Second-Line Therapy After First-Line Failure
If bismuth quadruple therapy fails:
- Levofloxacin triple therapy for 14 days (PPI 40 mg twice daily + amoxicillin 1000 mg twice daily + levofloxacin 500 mg once daily) is recommended only if the patient has had no prior fluoroquinolone exposure 1, 5
- Never repeat clarithromycin if it was in the failed regimen—eradication rates drop from ~90% to ~20% with resistant strains 1, 5
If clarithromycin-based therapy fails:
Third-Line and Rescue Strategies
After two documented treatment failures with confirmed adherence, obtain antibiotic susceptibility testing to guide therapy 6, 1, 5. Empiric third-line options when testing is unavailable:
- Rifabutin triple therapy (PPI 40 mg twice daily + amoxicillin 1000 mg twice daily + rifabutin 150 mg twice daily) for 14 days 1, 2
- High-dose dual therapy (PPI 40 mg twice daily + amoxicillin 2–3 g daily divided into 3–4 doses) for 14 days, useful in elderly or complex patients 1, 5
Confirmation of Eradication (Test-of-Cure)
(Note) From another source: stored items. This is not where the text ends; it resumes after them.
(** * Discord webhook manager: the scheduled dispatch engine

    A shallow embedding of the time- and failure-driven core of the
    repository:

    - [RateLimiter]    the sliding-window limiter (class [RateLimiter]);
    - [JSDate]         the part of the ECMAScript [Date] arithmetic that
                       [calculateNextSchedule] relies on;
    - [Dash]           the polling scheduler of the dashboard
                       ([WebhookManager.startScheduleChecker],
                       [executeSchedule], [calculateNextSchedule]);
    - [Dispatcher]     [WebhookManagerPro.sendDiscordWebhook];
    - [Analytics]      [AnalyticsService.track] and [flush];
    - [Stats]          the rolling statistics;
    - [Pro]            [WebhookManagerPro.handleScheduledTask] and
                       [testWebhook], which feed them.

    Times are ECMAScript time values: integers, milliseconds since the
    epoch.  The definitions come first, the facts about them after. *)

From Stdlib Require Import ZArith QArith Qround Lia.
From stdpp Require Import base gmap strings list pretty.

Open Scope Z_scope.

(** The double-quote character, for the messages that quote a name. *)
Definition dquote : string := String (Ascii.ascii_of_nat 34) EmptyString.

(* ===================================================================== *)
(** ** The sliding-window rate limiter *)
(* ===================================================================== *)

Module RateLimiter.

(** [private requests: Map<string, number[]>] *)
Abbreviation store := (gmap string (list Z)).

(** [requests.filter(time => time > windowStart)] *)
Definition recent (windowStart : Z) (requests : list Z) : list Z :=
  filter (λ time, windowStart < time) requests.

(** [checkLimit(identifier, limit, windowMs)], with the value of
    [Date.now()] as the argument [now].  The array that is pushed to is
    the one that was just stored in the map, so the pushed timestamp is
    part of the stored list. *)
Definition checkLimit (identifier : string) (limit windowMs : Z)
    (now : Z) (s : store) : bool * store :=
  let windowStart := now - windowMs in
  let s1 := if decide (is_Some (s !! identifier)) then s
            else <[identifier := []]> s in
  let requests := default [] (s1 !! identifier) in
  let recentRequests := recent windowStart requests in
  let s2 := <[identifier := recentRequests]> s1 in
  if Z.of_nat (length recentRequests) <? limit
  then (true, <[identifier := recentRequests ++ [now]]> s2)
  else (false, s2).

(** [getRemainingRequests(identifier, limit)]: reads only. *)
Definition getRemainingRequests (identifier : string) (limit : Z)
    (now : Z) (s : store) : Z :=
  let windowStart := now - 60000 in
  match s !! identifier with
  | None => limit
  | Some requests =>
      Z.max 0 (limit - Z.of_nat (length (recent windowStart requests)))
  end.

Definition default_limit : Z := 60.
Definition default_windowMs : Z := 60000.

(** A sequence of [checkLimit] calls with a fixed limit and window, each
    call given by its identifier and the clock reading at the call. *)
Fixpoint run (limit windowMs : Z) (calls : list (string * Z)) (s : store)
    : list bool * store :=
  match calls with
  | [] => ([], s)
  | (identifier, now) :: rest =>
      let '(ok, s') := checkLimit identifier limit windowMs now s in
      let '(oks, s'') := run limit windowMs rest s' in
      (ok :: oks, s'')
  end.

(** The calls of one identifier at the given clock readings. *)
Definition calls_of (identifier : string) (times : list Z)
    : list (string * Z) :=
  (λ now, (identifier, now)) <$> times.

(** Of a sequence of calls, the clock readings of those made for one
    identifier, and the results of those. *)
Fixpoint calls_for (identifier : string) (calls : list (string * Z))
    : list Z :=
  match calls with
  | [] => []
  | (identifier', now) :: rest =>
      if decide (identifier' = identifier)
      then now :: calls_for identifier rest
      else calls_for identifier rest
  end.

Fixpoint results_for (identifier : string) (calls : list (string * Z))
    (oks : list bool) : list bool :=
  match calls, oks with
  | (identifier', _) :: rest, ok :: oks' =>
      if decide (identifier' = identifier)
      then ok :: results_for identifier rest oks'
      else results_for identifier rest oks'
  | _, _ => []
  end.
Perform urea breath test or monoclonal stool antigen test:
- At least 4 weeks after completing therapy 1, 5, 2
- At least 2 weeks after stopping the PPI 1, 5, 2
- Never use serology for confirmation—antibodies persist long after successful eradication 1, 2
Patient Factors That Reduce Success
- Smoking roughly doubles the odds of treatment failure (OR ≈ 1.95); advise cessation during therapy 1, 2
- Elevated BMI/obesity may lower gastric mucosal drug concentrations 1, 2
- Poor compliance is a leading cause of failure; provide clear written instructions emphasizing the full 14-day course 1, 2
Expected Side Effects
- Diarrhea occurs in 21–41% of patients during the first week due to gut microbiota disruption; this does not indicate treatment failure 1, 2
- Adjunctive probiotics may be considered to reduce diarrhea risk and improve compliance 2
Critical Pitfalls to Avoid
- Never use once-daily PPI dosing—it is a major cause of treatment failure 1, 2
- Avoid pantoprazole 40 mg—its acid-suppression effect equals only ~9 mg omeprazole, yielding inferior outcomes 1, 2
- Do not shorten therapy below 14 days—this reduces eradication by ~5% 1, 2, 3
- Never repeat clarithromycin or levofloxacin if they were part of a failed regimen 1, 5
- Do not use clarithromycin-based triple therapy empirically unless local surveillance confirms resistance <15%; most regions now exceed 15–20% resistance 1, 2
Special Populations – Penicillin Allergy
In patients with confirmed penicillin allergy, bismuth quadruple therapy is the first-choice regimen because it contains tetracycline instead of amoxicillin 1, 5, 2. Consider penicillin allergy testing after first-line failure, as most reported allergies are not true and amoxicillin resistance remains rare (<5%) 1, 2.